Ph.D. Student Dayne Sasaki Receives DOE Fellowship to Study Artificial Spin Ice Materials

With support from the Department of Energy Office of Science’s Graduate Student Research program, Materials Science and Engineering Ph.D. student Dayne Sasaki will be using the Advanced Light Source (ALS) at Lawrence Berkeley National Lab to conduct groundbreaking research that combines the fields of artificial spin ices and complex oxides.

Artificial spin ices are synthetic magnetic materials modeled after spin ice crystals, whose arrangement of spins resemble the structure of water as ice. By replicating this arrangement of spins with 2D arrays of nanomagnets, researchers can use artificial spin ices to directly see the behavior of these systems using magnetic microscopy techniques.

Computers can only get so small, fast and efficient with current approaches, so researchers are interested in alternative methods like spintronics, which use magnetic up and down spins instead of electronic 1’s and 0’s to do computation. Artificial spin ices have the potential to be building blocks of this next-generation technology.

Most artificial spin ices are made with metal alloys that have a specific and limited range of properties. To change this, Sasaki and Professor Yayoi Takamura’s lab are instead looking to build them with complex oxides—multi-element materials that are tunable and have a wide range of electronic and magnetic properties.

“By straining these complex oxides, changing their composition slightly, or growing them into multilayered structures, there’s a rich array of physics that we can introduce into a system that has already been extensively-studied,” said Sasaki.

Introducing New Physics

To understand how to manipulate the materials to introduce new magnetic properties, the team needs to understand its multi-layered complex oxides as individual crystals and as whole fabricated nanostructures. The ALS is the perfect place to do this, as its unique element-specific x-ray capabilities allow Sasaki to study the magnetic properties of each of the layers in the complex oxide.

“It’s looking both at what’s going on between and within each individual magnet [in the artificial spin ices], but also looking at things as a collective,” he said. “The nanomagnets are all kind of intertwined with each other, so if we’re independently changing one thing, it can cause several different things to happen. We therefore have to take both pictures into consideration to provide a comprehensive picture of what’s going on.”

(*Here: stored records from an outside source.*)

(** The digits [str()] prints for [|z|]. *)
Definition py_digits (z : Z) : nat := String.length (py_str_int (Z.abs z)).

(** [int(str(z))] is [z] up to the digit limit, and raises beyond it. *)
Lemma py_int_py_str_int z :
  py_int (py_str_int z) = if py_digits z <=? max_str_digits then Some z else None.
Proof.
  destruct z as [|p|p]; [reflexivity| |];
    pose proof (Unsigned.to_uint_nonnil p) as Hu;
    assert (Hp : Z.of_uint (Pos.to_uint p) = Zpos p) by (unfold Z.of_uint; by rewrite Unsigned.of_to).
  - pose proof (py_int_uint false _ Hu) as H. rewrite Hp in H. exact H.
  - pose proof (py_int_uint true _ Hu) as H. rewrite Hp in H. exact H.
Qed.

(** [int(str(z)) == z] holds exactly for the ints of at most 4300
    digits: the digits Python prints read back as the same int, and
    beyond CPython's conversion limit [int()] raises [ValueError]. *)
Theorem py_int_str z : py_int (py_str_int z) = Some z ↔ py_digits z ≤ max_str_digits.
Proof.
  rewrite py_int_py_str_int. destruct (Nat.leb_spec (py_digits z) max_str_digits); split;
    done || lia.
Qed.

(** ** Errors and values that start with a dash *)

(** Every error of the classification is [parser.error]'s exit 2. *)
Lemma parse_optional_err p s e : parse_optional p s = Err e → ∃ m, e = SystemExit 2 m.
Proof. unfold parse_optional. repeat case_match; intros; simplify_eq; eauto. Qed.

Lemma classify_err p args e : classify p args = Err e → ∃ m, e = SystemExit 2 m.
Proof.
  induction args as [|a args IH]; simpl; [done|]. destruct (String.eqb a "--"); [done|].
  destruct (parse_optional p a) eqn:Hc; simpl; [|intros [= <-]; by eapply parse_optional_err].
  destruct (classify p args); simpl; [done|]. intros [= <-]. by apply IH.
Qed.

(** An argument that does not start with a dash is a value. *)
Lemma parse_optional_pos p s : (∀ r, s ≠ String "-" r) → parse_optional p s = Ok CPos.
Proof.
  intros Hs. destruct s as [|c r]; [done|]. unfold parse_optional.
  destruct (Ascii.eqb_spec c "-") as [->|]; [by destruct (Hs r)|done].
Qed.

(** An argument that starts with a dash, is longer than one character,
    is no negative number and holds no space is an option (known or
    not), or an ambiguous one. *)
Lemma parse_optional_dash p r :
  r ≠ "" → is_negnum (String "-" r) = false → is_in " " (String "-" r) = false →
  parse_optional p (String "-" r) ≠ Ok CPos.
Proof.
  intros Hr Hn Hsp. unfold parse_optional. cbn [negb Ascii.eqb Bool.eqb].
  rewrite (proj2 (String.eqb_neq r "") Hr), Hn, Hsp. repeat case_match; done.
Qed.

Lemma classify_cons p a rest :
  String.eqb a "--" = false →
  classify p (a :: rest) =
    c ← parse_optional p a; ps ← classify p rest;
    Ok (match c with CPos => PA | COpt t os e => PO t os e end :: ps).
Proof. simpl. by intros ->. Qed.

The project will build on the team’s recent study featured in Physical Review Applied. They showed that by changing the spacing of the nanomagnets in the complex oxide spin ice structure, they can toggle the material’s magnetic field from a traditional straight up and down bar magnet to a circular vortex.

“Most people assume that the magnetic domains are pre-determined by the [nanomagnet] shape in tandem with the material properties,” he said. “We never expected by just changing the spacing that that can sort of toggle this switching between a single domain bar magnet to something like a vortex.”

The team constructed phase diagrams for the phenomenon and Sasaki says they’re currently studying which combinations of widths and spacings in the material will prefer a single-domain bar magnet or a vortex-like state. Understanding this physics and how to manipulate it will give researchers new tools to build next-generation devices.

Sasaki feels grateful to be doing work that interests, engages and challenges him on a daily basis and he looks forward to using the ALS’ “cool toys” to contribute new insights to the emerging field during his fellowship.